Both long and short papers must follow the LREC-COLING 2024 two-column format, using the supplied official style files. The templates can be downloaded from the Style Files and Formatting page provided on the website. Please do not modify these style files, nor should you use templates designed for other conferences. Submissions that do not conform to the required styles, including paper size, margin width, and font size restrictions, will be rejected without review.

AUTHOR RESPONSIBILITIES

Papers must be of original, previously-unpublished work. Papers must be anonymized to support double-blind reviewing. Submissions thus must not include authors’ names and affiliations. The submissions should also avoid links to non-anonymized repositories: the code should be either submitted as supplementary material in the final version of the paper, or as a link to an anonymized repository (e.g., Anonymous GitHub or Anonym Share). Papers that do not conform to these requirements will be rejected without review.

If the paper is available as a preprint, this must be indicated on the submission form but not in the paper itself. In addition, LREC-COLING 2024 will follow the same policy as ACL conferences establishing an anonymity period during which non-anonymous posting of preprints is not allowed.

More specifically, direct submissions to LREC-COLING 2024 may not be made available online (e.g. via a preprint server) in a non-anonymized form after September 22, 11:59PM UTC-12:00 (for arXiv, note that this refers to submission time).

Also included in that policy are instructions to reviewers to not rate papers down for not citing recent preprints.
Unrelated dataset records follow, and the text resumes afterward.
(* ===== verification/ProtSpecs.v ===== *)
(** * Changing protections: theorems

    What [sys_mprotect] promises on any host that keeps its laws, and where its
    2 MiB granularity opens memory the tracker says is inaccessible. *)

From S2P Require Import Prelude Tlbi Regions RegionFacts HostFds RegionSplit Gap PageTable DescFacts PtStruct PtView PtOps PtPages PtSpecs Gva Backing BackingSpecs Segments SegFacts SegSpecs Overlay OverlayFacts Mm MunmapFacts MiniHost MunmapSpecs ProtFacts.

Import MiniHost SlabVm.

(** ** A guest with a reservation

    The example guest with 4 MiB reserved with PROT_NONE at 36 MiB, where no
    block is mapped. *)

Definition ex_none : guest_region_t :=
  mk_region 37748736 41943040 37748736 4 0 34 0 (-1) false false false false false 0 0 "".

Definition ex_mm_none : mm host_t :=
  mk_mm (mk_tracker [ex_shared; ex_private; ex_none] 5 false ex_host) ex_pt2 (m_alloc ex_mm) (m_segs ex_mm) 20971520.

Lemma ex_none_ok : mm_ok ex_env ex_mm_none.
Proof.
  destruct ex_mm_ok as [_ _ Hs [Hc Ht]]. split.
  - split; [|cbn; unfold GUEST_MAX_REGIONS; lia]. split; [cbn; lia|].
    repeat constructor; vm_compute; intuition congruence.
  - exact ex_pt2_wf.
  - exact Hs.
  - split.
    + apply (Forall_app _ [ex_shared; ex_private]). split; [exact Hc|]. constructor; [|constructor]. intros x [Hl _]. discriminate Hl.
    + intros x Hx. destruct (Ht x Hx) as [?|(r & Hr & Hu)]; [by left|right]. exists r. split; [|done].
      apply (elem_of_app [ex_shared; ex_private]). by left.
Qed.

(** ** Theorems *)



(** making one page of a PROT_NONE reservation accessible maps the whole
    2 MiB block around it: the next page, recorded as PROT_NONE, becomes readable
    and writable, and an explicit mprotect(PROT_NONE) of it then reports success
    from the fast path and leaves it accessible. *)
Theorem mprotect_opens_reserved_block : exists m',
  sys_mprotect ex_env ex_mm_none 37748736 4096 3 = Some (0, m') /\
  vmap (m_pt ex_mm_none) 37752832 = None /\
  option_map a_prot (view (regions (m_trk m')) 37752832) = Some LINUX_PROT_NONE /\
  vmap (m_pt m') 37752832 = Some (37752832, 3) /\
  sys_mprotect ex_env m' 37752832 4096 LINUX_PROT_NONE = Some (0, m').
Proof.
  assert (option_map (fun r => (fst r, option_map a_prot (view (regions (m_trk (snd r))) 37752832),
      vmap (m_pt (snd r)) 37752832, mprotect_in_sync (snd r) 37752832 37756928 LINUX_PROT_NONE))
    (sys_mprotect ex_env ex_mm_none 37748736 4096 3) =
    Some (0, Some 0, Some (37752832, 3), true)) as X by (vm_compute; reflexivity).
  destruct (sys_mprotect ex_env ex_mm_none 37748736 4096 3) as [[rc m']|]; [|discriminate X].
  cbn [option_map fst snd] in X. apply (inj Some) in X. apply pair_equal_spec in X as [X X4].
  apply pair_equal_spec in X as [X X3]. apply pair_equal_spec in X as [X1 X2].
  exists m'. rewrite X1. split; [reflexivity|]. split; [vm_compute; reflexivity|]. split; [exact X2|]. split; [exact X3|].
  unfold sys_mprotect.
  assert (PAGE_ALIGN_UP 4096 = 4096) as -> by (vm_compute; reflexivity). cbv zeta.
  change (negb (Z.land 37752832 4095 =? 0)) with false. change (4096 =? 0) with false.
  change ((UINT64_MAX - 4096)%u64 <? 37752832) with false. change (281474976710655 <? 37752832) with false.
  change (guest_size (e_layout ex_env) <=? 37752832) with false. cbv iota.
  change ((37752832 - ipa_base (e_layout ex_env))%u64) with 37752832.
  change ((37752832 + 4096)%u64) with 37756928. rewrite X4.
  change (has LINUX_PROT_NONE LINUX_PROT_WRITE) with false. cbn [andb].
  assert (guest_range_hits_infra ex_env 37752832 37756928 = false) as -> by (vm_compute; reflexivity).
  assert ((37752832 <=? guest_size (e_layout ex_env)) && (4096 <=? (guest_size (e_layout ex_env) - 37752832)%u64) = true)
    as -> by (vm_compute; reflexivity). reflexivity.
Qed.
(* ===== verification/BrkSpecs.v ===== *)
(** * Moving the break: theorems

    What [sys_brk] promises on any host that keeps its laws, and what a shrink
    does to a file mapping inside the heap. *)

From S2P Require Import Prelude Tlbi Regions RegionFacts HostFds RegionSplit Gap PageTable DescFacts PtStruct PtView PtOps PtPages PtSpecs Gva Backing BackingSpecs Segments SegFacts SegSpecs Overlay OverlayFacts Mm MunmapFacts MiniHost MunmapSpecs ProtFacts BrkFacts.

Import MiniHost SlabVm.

(** ** Theorems *)

(** C20: for every argument [sys_brk] returns, and while no file overlay reaches
    into the memory between the old and the requested break the state invariant,
    the descriptors, the host files and the stage-2 account are kept.  It either
    refuses, returning the old break with break and regions unchanged, or
    returns the requested one.  A granted growth stays below the stack and meets
    no tracked mapping; the new bytes are zero and mapped read-write, the tracker
    records exactly them as private anonymous [heap] memory (or is marked
    stale), changed translations are covered by the pending TLBI request, and no
    page outside the range changes except absent 2 MiB blocks at its ends.  A
    shrink removes exactly the released range from the tracker. *)
Theorem sys_brk_correct {H}
    `{HE : HostEnv H, HP : !HostPageOk H, HF : !HostFdLaws H, HVm : !HostVm H, HVl : !HostVmLaws H,
      HSl : !HostSlab H, HSll : !HostSlabLaws H, HMs : !HostMemset H, HFr : !HostFrame H}
    (c : mm_env) `{HMl : !HostMemsetLaws H (e_shm_fd c)} (others : list (Z * Z)) (m : mm H) (addr : Z) :
  0 <= e_brk_base c -> e_stack_base c <= guest_size (e_layout c) -> e_stack_base c mod PAGE_SIZE = 0 ->
  mm_ok c m -> e_brk_base c <= m_brk m < two64 -> 0 <= addr < two64 ->
  heap_plain c m (Z.min (m_brk m) addr) (Z.max (m_brk m) addr + 1) ->
  exists r m', sys_brk c m addr = Some (r, m') /\ brk_result c others m addr r m'.
Proof. intros. by apply brk_spec. Qed.

(** The example's break moves up by two pages. *)
Lemma sys_brk_correct_witness : exists m',
  sys_brk ex_env ex_mm 20979712 = Some (20979712, m') /\
  exists v, view (regions (m_trk m')) 20975616 = Some (heap_attrs v 20975616).
Proof.
  destruct (sys_brk_correct ex_env [] ex_mm 20979712) as (r & m' & E & _ & R);
    [done..|exact ex_mm_ok|done|done| |].
  { split.
    - change (Z.min (m_brk ex_mm) 20979712) with 20971520. change (Z.max (m_brk ex_mm) 20979712 + 1) with 20979713.
      intros x Hx. unfold slab_backed. cbn. rewrite (proj2 (andb_false_iff _ _)); [done|]. rewrite Z.leb_gt, Z.ltb_ge. lia.
    - constructor; [|constructor; [|constructor]]; vm_compute; congruence. }
  assert (option_map (fun p => (fst p, regions_tracker_stale (m_trk (snd p)))) (sys_brk ex_env ex_mm 20979712) =
    Some (20979712, false)) as X by (vm_compute; reflexivity).
  rewrite E in X. cbn [option_map fst snd] in X. apply (inj Some) in X. apply pair_equal_spec in X as [-> X2].
  exists m'. split; [exact E|]. destruct R as [(A & _)|[_ M]]; [vm_compute in A; discriminate A|].
  destruct (bk_track _ _ _ _ M) as [v Hv]; [reflexivity|exact X2|]. exists v. rewrite Hv. reflexivity.
Defined.

(** ** A file mapping inside the heap

    The example guest with the break above its shared mapping, as after a fixed
    shared mapping over part of the heap. *)

Definition ex_mm_heap : mm host_t := set_brk 33570816 ex_mm.

(** shrinking the break below a shared file mapping forgets the mapping but
    leaves the file attached to the memory; growing the break again zeroes those
    bytes through the file. *)
Theorem brk_regrow_zeroes_file : mm_ok ex_env ex_mm_heap /\ exists m1 m2,
  sys_brk ex_env ex_mm_heap 33554432 = Some (33554432, m1) /\
  view (regions (m_trk m1)) 33554432 = None /\
  host_backing (host (m_trk m1)) (e_host_base ex_env + 33554432) = Some (5, 8192) /\
  sys_brk ex_env m1 33562624 = Some (33562624, m2) /\
  host_files (host (m_trk ex_mm_heap)) = [] /\
  host_files (host (m_trk m2)) = [(e_host_base ex_env + 33554432, 8192)].
Proof.
  split; [by destruct ex_mm_ok|].
  assert (option_map (fun p => (fst p, view (regions (m_trk (snd p))) 33554432,
      host_backing (host (m_trk (snd p))) (e_host_base ex_env + 33554432),
      option_map (fun q => (fst q, host_files (host (m_trk (snd q))))) (sys_brk ex_env (snd p) 33562624)))
    (sys_brk ex_env ex_mm_heap 33554432) =
    Some (33554432, None, Some (5, 8192), Some (33562624, [(e_host_base ex_env + 33554432, 8192)]))) as X
    by (vm_compute; reflexivity).
  destruct (sys_brk ex_env ex_mm_heap 33554432) as [[r m1]|]; [|discriminate X].
  cbn [option_map fst snd] in X. apply (inj Some) in X. apply pair_equal_spec in X as [X X4].
  apply pair_equal_spec in X as [X X3]. apply pair_equal_spec in X as [X1 X2].
  destruct (sys_brk ex_env m1 33562624) as [[r2 m2]|] eqn:E2; [|discriminate X4].
  cbn [option_map fst snd] in X4. apply (inj Some) in X4. apply pair_equal_spec in X4 as [X4 X5].
  exists m1, m2. rewrite X1. rewrite X4 in E2. split; [reflexivity|]. split; [exact X2|]. split; [exact X3|]. split; [exact E2|].
  split; [reflexivity|exact X5].
Qed.

(** ** The break at its base

    A one-page mapping placed at the base of a heap that was never grown. *)

Definition ex_at_base : guest_region_t := mk_region 20971520 20975616 20971520 2 3 34 0 (-1) false false false false false 0 0 "".

Definition ex_mm_base : mm host_t := set_trk (mk_tracker [ex_at_base] 5 false ex_host) ex_mm.

(** [brk] of the current break, at the base, drops the first byte of the mapping
    that starts there. *)
Lemma brk_at_base_cuts_mapping :
  option_map (fun p => (fst p, map (fun r => (r_start r, r_end r)) (regions (m_trk (snd p))))) (sys_brk ex_env ex_mm_base 20971520) =
  Some (20971520, [(20971521, 20975616)]).
Proof. vm_compute. reflexivity. Qed.
(* ===== verification/ThreadFacts.v ===== *)
(** * Facts about deferred stack unmaps

    The table of a thread is a set of separated ranges; adding one takes the
    union.  Collecting, then rolling back, restores the threads exactly. *)

From Stdlib Require Import Sorting.Permutation.
From stdpp Require Import sets.
From S2P Require Import Prelude Threads.

(** ** Sets of separated ranges *)

Definition in_ranges (l : list (Z * Z)) (a : Z) : Prop := exists r, r ∈ l /\ fst r <= a < snd r.

(** Neither overlapping nor adjacent. *)
Definition apart (r q : Z * Z) : Prop := snd r < fst q \/ snd q < fst r.

Definition separated (l : list (Z * Z)) : Prop := ForallOrdPairs apart l.

Lemma in_ranges_cons r l a : in_ranges (r :: l) a <-> fst r <= a < snd r \/ in_ranges l a.
Proof.
  unfold in_ranges. split.
  - intros (q & [->|Hq]%elem_of_cons & Ha); [by left|right]. by exists q.
  - intros [Ha|(q & Hq & Ha)]; [exists r|exists q]; rewrite elem_of_cons; auto.
Qed.

Lemma in_ranges_perm l l' : l ≡ₚ l' -> forall a, in_ranges l a <-> in_ranges l' a.
Proof. intros Hp a. unfold in_ranges. by setoid_rewrite Hp. Qed.

Lemma separated_cons r l : separated (r :: l) <-> Forall (apart r) l /\ separated l.
Proof. split; [by inversion 1|]. intros [A B]. by constructor. Qed.

Lemma separated_perm l l' : l ≡ₚ l' -> separated l -> separated l'.
Proof.
  induction 1 as [|r l l' Hp IH|r q l|l1 l2 l3 _ IH1 _ IH2]; rewrite ?separated_cons, ?Forall_cons_iff; [done| | |tauto].
  - intros [A B]. split; [by rewrite <- Hp|by apply IH].
  - unfold apart. intuition lia.
Qed.

Lemma swap_remove_perm i l r : l !! i = Some r -> l ≡ₚ r :: swap_remove i l.
Proof.
  intros Hi. unfold swap_remove. destruct l as [|x0 l0] using rev_ind; [done|]. clear IHl0.
  rewrite length_app, Nat.add_sub, lookup_app_r, Nat.sub_diag by lia. cbn.
  destruct (decide (i < length l0)%nat) as [Hlt|Hge].
  - rewrite insert_app_l, take_app_length' by (rewrite ?length_insert; lia). rewrite lookup_app_l in Hi by done.
    rewrite (insert_take_drop l0 i x0 Hlt). rewrite <- (take_drop_middle l0 i r Hi) at 1. solve_Permutation.
  - apply lookup_lt_Some in Hi as Hi'. rewrite length_app in Hi'. cbn in Hi'. assert (i = length l0) as -> by lia.
    rewrite lookup_app_r, Nat.sub_diag in Hi by lia. injection Hi as <-.
    rewrite insert_app_r_alt, take_app_length by lia. solve_Permutation.
Qed.

Lemma swap_remove_take i l : (i < length l)%nat -> take i (swap_remove i l) = take i l.
Proof.
  intros Hi. unfold swap_remove. destruct (l !! (length l - 1)%nat) as [x|]; [|done].
  rewrite take_take, Nat.min_l, take_insert_ge by lia. done.
Qed.

Lemma swap_remove_length i l : (i < length l)%nat -> length (swap_remove i l) = (length l - 1)%nat.
Proof.
  intros Hi. destruct (lookup_lt_is_Some_2 l i Hi) as [r Hr]. apply swap_remove_perm, Permutation_length in Hr. cbn in Hr. lia.
Qed.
Authors are asked to cite published versions of papers instead of preprint versions when possible.

Papers that have been or will be under consideration for other venues at the same time must be declared at submission time. If a paper is accepted for publication at LREC-COLING 2024, it must be immediately withdrawn from other venues. If a paper under review at LREC-COLING 2024 is accepted elsewhere and authors intend to proceed there, the LREC-COLING 2024 committee must be notified immediately

ETHICS STATEMENT

We encourage all authors submitting to LREC-COLING 2024 to include an explicit ethics statement on the broader impact of their work, or other ethical considerations after the conclusion but before the references. The ethics statement will not count toward the page limit (8 pages for long, 4 pages for short papers).

PRESENTATION REQUIREMENT

All papers accepted to the main conference track must be presented at the conference to appear in the proceedings, and at least one author must register for LREC-COLING2024. Papers will be presented either orally or as posters. The specific presentation modality of a paper will be decided based on its content, with no difference in quality implied. Papers that include a demonstration component will be presented as posters.

All papers accepted to the main conference will be required to submit a presentation video. The conference will be hybrid, with an emphasis on encouraging interaction between the online and in-person modalities, and thus presentations can be either on-site or virtual.